I have a question for you about game for women. Is it a beta trait or an alpha trait for a female to show deep attachment or sexual attraction to her mate? I would think that the sexual attraction, at least, is alpha, because it should elicit a sexual response from the male. However, I wonder if there’s any benefit to keep him on his toes a little bit and not get too sure of you, to the point where he gets complacent.
The female deep attachment feeling is related to the oxytocin hormone, so that’s Beta.
The sexual attraction you feel for him is related to both his Alpha sparking a dopamine response in you, and your overall sexual impulse, which is part of your Alpha.
There is an element of conflict in those two impulses.
I think you balance it by framing it as, “I am going to get sex no matter what, but my attachment to you is affecting my all purpose sexual impulse and I am controlling myself to just have sex with you.

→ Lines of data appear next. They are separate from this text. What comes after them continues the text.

(* ===== verification/Prelude.v ===== *)
(** * c_utils: a verification library for the OpenHarmony C++ utility classes

    The program is a library of small C++ components under [src/base]: a
    serialization buffer, reference counting, strings, containers, locks and
    queues, a thread pool, event loops and timers, and wrappers of what the
    kernel offers (files, mappings, shared memory, threads). Each component is
    a header under [base/include] with, mostly, one source under [base/src].

    ** How the code is modelled

    A method is a function that carries its name. One that changes an object
    is a state passing function, in the monad [ST S] of this file or in a
    monad of the same shape ([PM] for parcels, [SM] for pointer stores):
    [None] is undefined behaviour, so that a theorem that a run is [Some]
    says that no access is out of bounds, no deleted object is used and no
    signed addition overflows. A [w]-bit integer is a [Z] with the wrap-around
    written out. Buffers, strings and vectors are lists; objects that are
    shared or point to each other live in stores or heaps, by address.

    Concurrent components are transition systems: a step is what a thread does
    between two points at which another thread may come in, and a run is a
    list of events ([run_steps]); a theorem about every list of events is one
    about every schedule. [Monitor] gives the components with a mutex and
    condition variables their threads, with notified and spurious wake-ups;
    in [RWLock], [Singleton] and [RefRace] every access to a shared field is
    a step.

    What is not in [src] is a class whose laws are the documented behaviour
    ([LibcOk], [DirLaws], the laws of epoll, mmap and timerfd, ...). Every
    property that uses laws is applied, in a witness, to an instance that
    satisfies them.

    ** The parts

    - Serialization ([parcel.cpp], [parcel.h]). [Parcel] has the fields, the
      memory and the raw operations, [ParcelTyped], [ParcelString],
      [ParcelVector] and [ParcelObject] the methods on top of them. [ParcelInv]
      has the invariant. [ParcelProps]: any sequence of calls is memory safe
      and keeps the invariant, messages round-trip, failed writes are undone,
      capacities are bounded, a read never touches the offsets of objects. Two
      calls are outside of the safety theorem, because they are not safe:
      [SetDataSize], and objects that write remote objects while they are
      written as one. The examples [SetDataSize_overrun] and
      [WriteRemoteObject_overrun] show why.
    - Reference counting ([refbase.cpp], [refbase.h]). [RefBase] has the
      counters and objects on a heap, [SmartPtr] the variables of [sptr] and
      [wptr]; [RefInv], [SmartInv]: the counters are the numbers of
      references. [RefProps]: programs never touch a deleted object and never
      leak one, and a promotion succeeds exactly when the object is alive,
      for classes whose [CanPromote] does not refuse ([refused_promotion_leaks]
      shows what happens when it does).
      [RefRace] has the same methods access by access, for any number of
      threads that share an object; its counters are 32-bit integers that wrap
      around, and a client begins a call only while fewer than 2^28 references
      exist or are being made ([has_room]). [RefRaceInv], [RefRaceSteps] and
      [RefRacePromote] show that each access keeps the sums that the counters
      hold, and [RefRaceProps] that no schedule touches what is deleted or
      leaves anything behind. [SmartCast]: pointers to related classes, which
      need not be at the same address, and programs over variables of several
      classes, which refine those of [SmartPtr]. [RefTracker]: the debug build.
    - Text. [Unicode] ([unicode_ex.cpp]) against the encodings and the
      reference decoders of [UnicodeSpec] and [UnicodeDec]; [StringEx]
      ([string_ex.cpp]) with [StringInv] and [StringProps].
    - [Errors] ([errors.h], [common_*_errors.h]): the layout of the error codes,
      from which subsystem, module and code can be read back.
    - Containers. [SortedVector] ([sorted_vector.h]); [SafeMap],
      [SafeQueue] ([safe_map.h], [safe_queue.h]): the operations of a finite
      map, of a queue and of a stack.
    - Locks and queues. [RWLock] ([rwlock.cpp]) refines the contract of a
      read-write lock, for threads that do not nest write guards
      ([nested_write_guards] shows what nesting does); [BlockQueue] ([safe_block_queue.h]), [Semaphore]
      ([semaphore_ex.cpp]), [ThreadPool] ([thread_pool.cpp]), [Thread]
      ([thread_ex.cpp]), [Observer] ([observer.cpp]), [Singleton]
      ([singleton.h]): bounds, order, no lost wake-up, mutual exclusion,
      the end of threads. The limit of a [ThreadPool] may change at any time,
      and its tasks may be empty.
    - I/O events ([io_event_reactor.cpp], [io_event_handler.cpp],
      [io_event_epoll.cpp]). [IOEvent] has the handlers on a heap of linked
      nodes, the table and the epoll backend; the other files with this prefix
      lead to [IOEventProps]: the linked structure refines a table of lists,
      for clients that call [Clean] with a descriptor of the table or with -1;
      for any other the source reads outside of it ([Clean_out_of_bounds]).
    - Timers. [EventReactor] ([event_reactor.cpp], [event_demultiplexer.cpp],
      [event_handler.cpp], [timer_event_handler.cpp]) is the event loop, whose
      promises [EventReactorCalls] states; [Timer] ([timer.cpp]) uses it and is
      proved against them. [Setup] and [Shutdown] are each split where the
      source takes or leaves its mutex. [TimerProps]: the tables, the handlers,
      the settings of the kernel's timers and what epoll watches agree under
      any interleaving of clients and loop, expired timers are served and
      unregistered ones are silent under any interleaving, descriptors are
      closed. The code only logs an [epoll_ctl] that fails, so what epoll
      watches is stated for kernels that do not refuse ([willing]).
    - The kernel's objects. [MappedFile] ([mapped_file.cpp]), [Ashmem]
      ([ashmem.cpp]), [UniqueFd] ([unique_fd.h]): each owns exactly the pages
      and descriptors it should; the next segment of a [MappedFile] is where
      the old one ends, in the region or in the call of mmap, and memory is
      read only through mappings whose protection permits it. [DirectoryEx]
      ([directory_ex.cpp]): listing and measuring are computed from the tree,
      creation is the relation [mkdir_p] on the prefixes of the path,
      removal stays below its root whatever fails, because of the flags that
      the code passes to [openat], and empties it when nothing does. [FileEx] ([file_ex.cpp]): what is saved is loaded, and counting is
      maximal. [RustWrappers]: the versions of both for Rust, which convert
      strings.
    - [DateTime] ([datetime_ex.cpp]): differences, tick counts and zones.

    A file [X] has the definitions of a component, [XInv] and files between
    its invariant and lemmas, [XProps] the theorems for its users with their
    witnesses, [XDemo] an environment that satisfies the laws. Examples that
    end a file show behaviour that its users may not expect.

    ** Fuel

    A loop that is not structural carries fuel. Where the function fixes it,
    it is one more than a length that the loop shortens ([StringEx],
    [CountStrInStr], [ForceCreateDirectory]), the number of records that it
    deletes ([PrintTracker]), or the number of identifiers that [Register]
    tries ([MAX_TIMERS]), and the theorems say that it is not exhausted. Where the loop ends with a stream or a directory, the fuel is
    an argument, and the theorems give an amount that is enough: the entries
    of the tree for the directories, the bytes for the files. Safety theorems
    about such a loop hold for every amount.

    ** What is not modelled

    Macros and logging; the declarations for Rust under [src/rust], which have
    no code of their own; the destructors that only free memory. The memory
    model is sequentially consistent everywhere: the orders that the counters
    of [RefRace] pass to their atomics are not told apart. There a client lets
    go of a variable only when no other thread reads it, and an object is asked
    the default [CanPromote]; the methods [AttemptAcquire] and
    [AttemptIncStrong] are in [RefBase] only. Names of threads, scheduling
    priorities and the argument that observers are passed have no effect on
    what is modelled and are left out of the transition systems. *)

From stdpp Require Export prelude gmap strings list fin_maps relations.
From Stdlib Require Export ZArith Lia.

Open Scope Z_scope.

(** ** Machine integers

    A w-bit integer is a [Z]; the wrap-around of an unsigned or two's
    complement conversion is written out. *)

Definition wrapU (w z : Z) : Z := z mod 2 ^ w.
Definition wrapS (w z : Z) : Z := (z + 2 ^ (w - 1)) mod 2 ^ w - 2 ^ (w - 1).

Definition u8 (z : Z) : Z := wrapU 8 z.
Definition u16 (z : Z) : Z := wrapU 16 z.
Definition u32 (z : Z) : Z := wrapU 32 z.
Definition u64 (z : Z) : Z := wrapU 64 z.
Definition i8 (z : Z) : Z := wrapS 8 z.
Definition i16 (z : Z) : Z := wrapS 16 z.
Definition i32 (z : Z) : Z := wrapS 32 z.
Definition i64 (z : Z) : Z := wrapS 64 z.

I’m happy to do that because I do love you and want you, but it’s far easier for me to stay in control if you are giving me the sex I want from you.”
That is in essence my feeling and agreement with Jennifer. I think it’s fairly clear to everyone that I am very high on the scale in terms of overall sexual impulse. To be honest I’d really like to have sex with multiple women I know, I’m not even crushing on anyone, it’s just a general all purpose sexual interest. But I hold it together to have sex with only Jennifer because I love her and understand that me cheating would dramatically change things with us.
But I can’t do that holding it together thing without her having regular sex with me. If she stopped having regular sex with me for no good reason, I don’t know how long I could hold it together and stay faithful to her. We’ve had a few times where we’ve had to hold off on sex for a while – a very rough pregnancy, post-partum, and her awful biopsy experience – all those were fine as I can sympathize she’s in pain and needs my support. But her just not wanting sex with me for no good reason… yeah… very hard to handle.
So there’s an interplay of Alpha and Beta in there. For a husband it’s a brilliant Game approach and something I honestly stumbled onto by both luck and my sheer need to have her repeatedly.